Discorpus is a web-based corpus analysis workbench designed for linguists and discourse researchers. It combines classic corpus linguistics tools (KWIC, collocations, n-grams, lexical diversity) with NLP-powered analysis (lemmatization, named entity recognition, topic modelling, sentiment) — all from a single browser interface, with no programming required.
Developed as part of PhD research in Applied Linguistics (Universitat Politècnica de València), with a focus on Critical Discourse Analysis and the automated study of discriminatory language in digital platforms.
MIT license.
Github repository: https://github.com/joserolania-boop/DIscorpus
Feedback from the community is very welcome, as this is an ongoing project aimed at supporting linguistic research and corpus-based work.
The tool is freely available for academic and educational use.
Hi...
That seems an interesting tool.
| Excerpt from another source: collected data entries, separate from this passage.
Lemma tables_from_NoDup_keys (m : VersionRouteMapping) (vs : list Version)
  (u : UniqueRoutes) (V : Version) (T : UniqueRoutes) :
  NoDup (dict_keys u) -> In (V, T) (tables_from m vs u) -> NoDup (dict_keys T).
Proof.
  revert u; induction vs as [|v vs IH]; intros u Hu; simpl; [intros []|].
  intros [[= <- <-]|Hin].
  - now apply add_routes_NoDup.
  - eapply IH; [|exact Hin]. now apply add_routes_NoDup.
Qed.

Lemma tables_from_own_keys (m : VersionRouteMapping) (vs : list Version)
  (u : UniqueRoutes) (V : Version) (T : UniqueRoutes) :
  own_keys u -> In (V, T) (tables_from m vs u) -> own_keys T.
Proof.
  revert u; induction vs as [|v vs IH]; intros u Hu; simpl; [intros []|].
  intros [[= <- <-]|Hin].
  - now apply add_routes_own_keys.
  - eapply IH; [|exact Hin]. now apply add_routes_own_keys.
Qed.

Lemma ascending_head_lt (v : Version) (vs : list Version) (w : Version) :
  ascending (v :: vs) -> In w vs -> version_ltb v w = true.
Proof.
  intros Hs Hin. inversion Hs as [|? ? _ Hall]; subst.
  rewrite Forall_forall in Hall. now apply Hall.
Qed.

Lemma ltb_not_leb (a b : Version) :
  version_ltb a b = true -> version_leb b a = true -> False.
Proof. unfold version_leb. intros ->. discriminate. Qed.

(** A key that no bucket up to [V] writes is read at [V] as before the loop. *)
Lemma tables_from_get_untouched (m : VersionRouteMapping) (k : string) :
  forall (vs : list Version) (u : UniqueRoutes) (V : Version) (T : UniqueRoutes),
  ascending vs ->
  In (V, T) (tables_from m vs u) ->
  (forall W r, In W vs -> version_leb W V = true ->
               In r (mapping_get m W) -> ~ In k (route_keys r)) ->
  lookup T k = lookup u k.
Proof.
  induction vs as [|v vs IH]; intros u V T Hs Hin Hfree; simpl in Hin; [destruct Hin|].
  destruct Hin as [[= <- <-]|Hin].
  - apply add_routes_get_none. intros r Hr.
    apply (Hfree v r); [now left|apply version_leb_refl|assumption].
  - assert (HV : In V vs) by (eapply tables_from_In_version; eassumption).
    assert (Hlt : version_ltb v V = true) by (eapply ascending_head_lt; eassumption).
    rewrite (IH (add_routes u (mapping_get m v)) V T);
      [| now inversion Hs | exact Hin |].
    + apply add_routes_get_none. intros r Hr.
      apply (Hfree v r); [now left| |assumption].
      now apply version_ltb_leb in Hlt.
    + intros W r HW. apply Hfree. now right.
Qed.

(** The last route of the highest bucket up to [V] that writes a key is
    what the table of [V] holds for it. *)
Lemma tables_from_get_highest (m : VersionRouteMapping) (k : string) :
  forall (vs : list Version) (u : UniqueRoutes) (V : Version) (T : UniqueRoutes)
         (W : Version) (b1 b2 : list APIRoute) (r : APIRoute),
  ascending vs ->
  In (V, T) (tables_from m vs u) ->
  In W vs -> version_leb W V = true ->
  mapping_get m W = (b1 ++ r :: b2)%list ->
  In k (route_keys r) ->
  (forall r', In r' b2 -> ~ In k (route_keys r')) ->
  (forall W' r', In W' vs -> version_ltb W W' = true -> version_leb W' V = true ->
                 In r' (mapping_get m W') -> ~ In k (route_keys r')) ->
  lookup T k = Some r.
Proof.
  induction vs as [|v vs IH];
    intros u V T W b1 b2 r Hs Hin HW HWV Hb Hk Hb2 Hfree; simpl in Hin;
    [destruct Hin|].
  destruct Hin as [[= <- <-]|Hin].
  - destruct HW as [<-|HW].
    + rewrite Hb. now apply add_routes_get_last.
    + exfalso. eapply ltb_not_leb; [|exact HWV].
      eapply ascending_head_lt; eassumption.
  - assert (HV : In V vs) by (eapply tables_from_In_version; eassumption).
    assert (Hlt : version_ltb v V = true) by (eapply ascending_head_lt; eassumption).
    destruct HW as [<-|HW].
    + rewrite (tables_from_get_untouched m k vs
                 (add_routes u (mapping_get m v)) V T);
        [| now inversion Hs | exact Hin |].
      * rewrite Hb. now apply add_routes_get_last.
      * intros W' r' HW' Hle. apply Hfree; [now right| |assumption].
        eapply ascending_head_lt; eassumption.
    + eapply (IH _ V T W b1 b2 r); try eassumption; [now inversion Hs|].
      intros W' r' HW'. apply Hfree. now right.
Qed.

(** Between two versions of the loop a key that no bucket in between
    writes keeps its value. *)
Lemma tables_from_get_inherited (m : VersionRouteMapping) (k : string) :
  forall (vs : list Version) (u : UniqueRoutes) (V1 V2 : Version)
         (T1 T2 : UniqueRoutes),
  ascending vs ->
  In (V1, T1) (tables_from m vs u) ->
  In (V2, T2) (tables_from m vs u) ->
  version_ltb V1 V2 = true ->
  (forall W r, In W vs -> version_ltb V1 W = true -> version_leb W V2 = true ->
               In r (mapping_get m W) -> ~ In k (route_keys r)) ->
  lookup T2 k = lookup T1 k.
Proof.
  induction vs as [|v vs IH]; intros u V1 V2 T1 T2 Hs H1 H2 Hlt Hfree;
    simpl in H1, H2; [destruct H1|].
  assert (Hs' : ascending vs) by now inversion Hs.
  destruct H1 as [[= <- <-]|H1], H2 as [[= <- <-]|H2].
  - now rewrite version_ltb_irrefl in Hlt.
  - apply (tables_from_get_untouched m k vs _ V2 T2 Hs' H2).
    intros W r HW Hle. apply Hfree; [now right| |assumption].
    eapply ascending_head_lt; eassumption.
  - exfalso. apply (ltb_not_leb v V1).
    + eapply ascending_head_lt; [exact Hs|].
      eapply tables_from_In_version; eassumption.
    + now apply version_ltb_leb in Hlt.
  - apply (IH _ V1 V2 T1 T2 Hs' H1 H2 Hlt).
    intros W r HW. apply Hfree. now right.
Qed.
Since it works with SpaCy, can we adapt it for using other models/languages?
Rod.
*---* *Prof. Dr. Rodrigo Esteves de Lima Lopes* *Universidade Estadual de Campinas* Livre Docente em Linguagem e Tecnologia || Habilitated Professor in Language and Technology || CV (Português) http://lattes.cnpq.br/1654734521861377*||*ORCID https://orcid.org/0000-0003-3681-1553 *|| *Google Scholar https://scholar.google.com.br/citations?user=q1V4jksAAAAJ&hl=pt-BR
On Thu, 28 May 2026 at 15:19, Jose Rolanía Navarro via Corpora < corpora@list.elra.info> wrote:
Discorpus is a web-based corpus analysis workbench designed for linguists and discourse researchers. It combines classic corpus linguistics tools (KWIC, collocations, n-grams, lexical diversity) with NLP-powered analysis (lemmatization, named entity recognition, topic modelling, sentiment) — all from a single browser interface, with no programming required.
Developed as part of PhD research in Applied Linguistics (Universitat Politècnica de València), with a focus on Critical Discourse Analysis and the automated study of discriminatory language in digital platforms.
MIT license.
Github repository: https://github.com/joserolania-boop/DIscorpus
Feedback from the community is very welcome, as this is an ongoing project aimed at supporting linguistic research and corpus-based work.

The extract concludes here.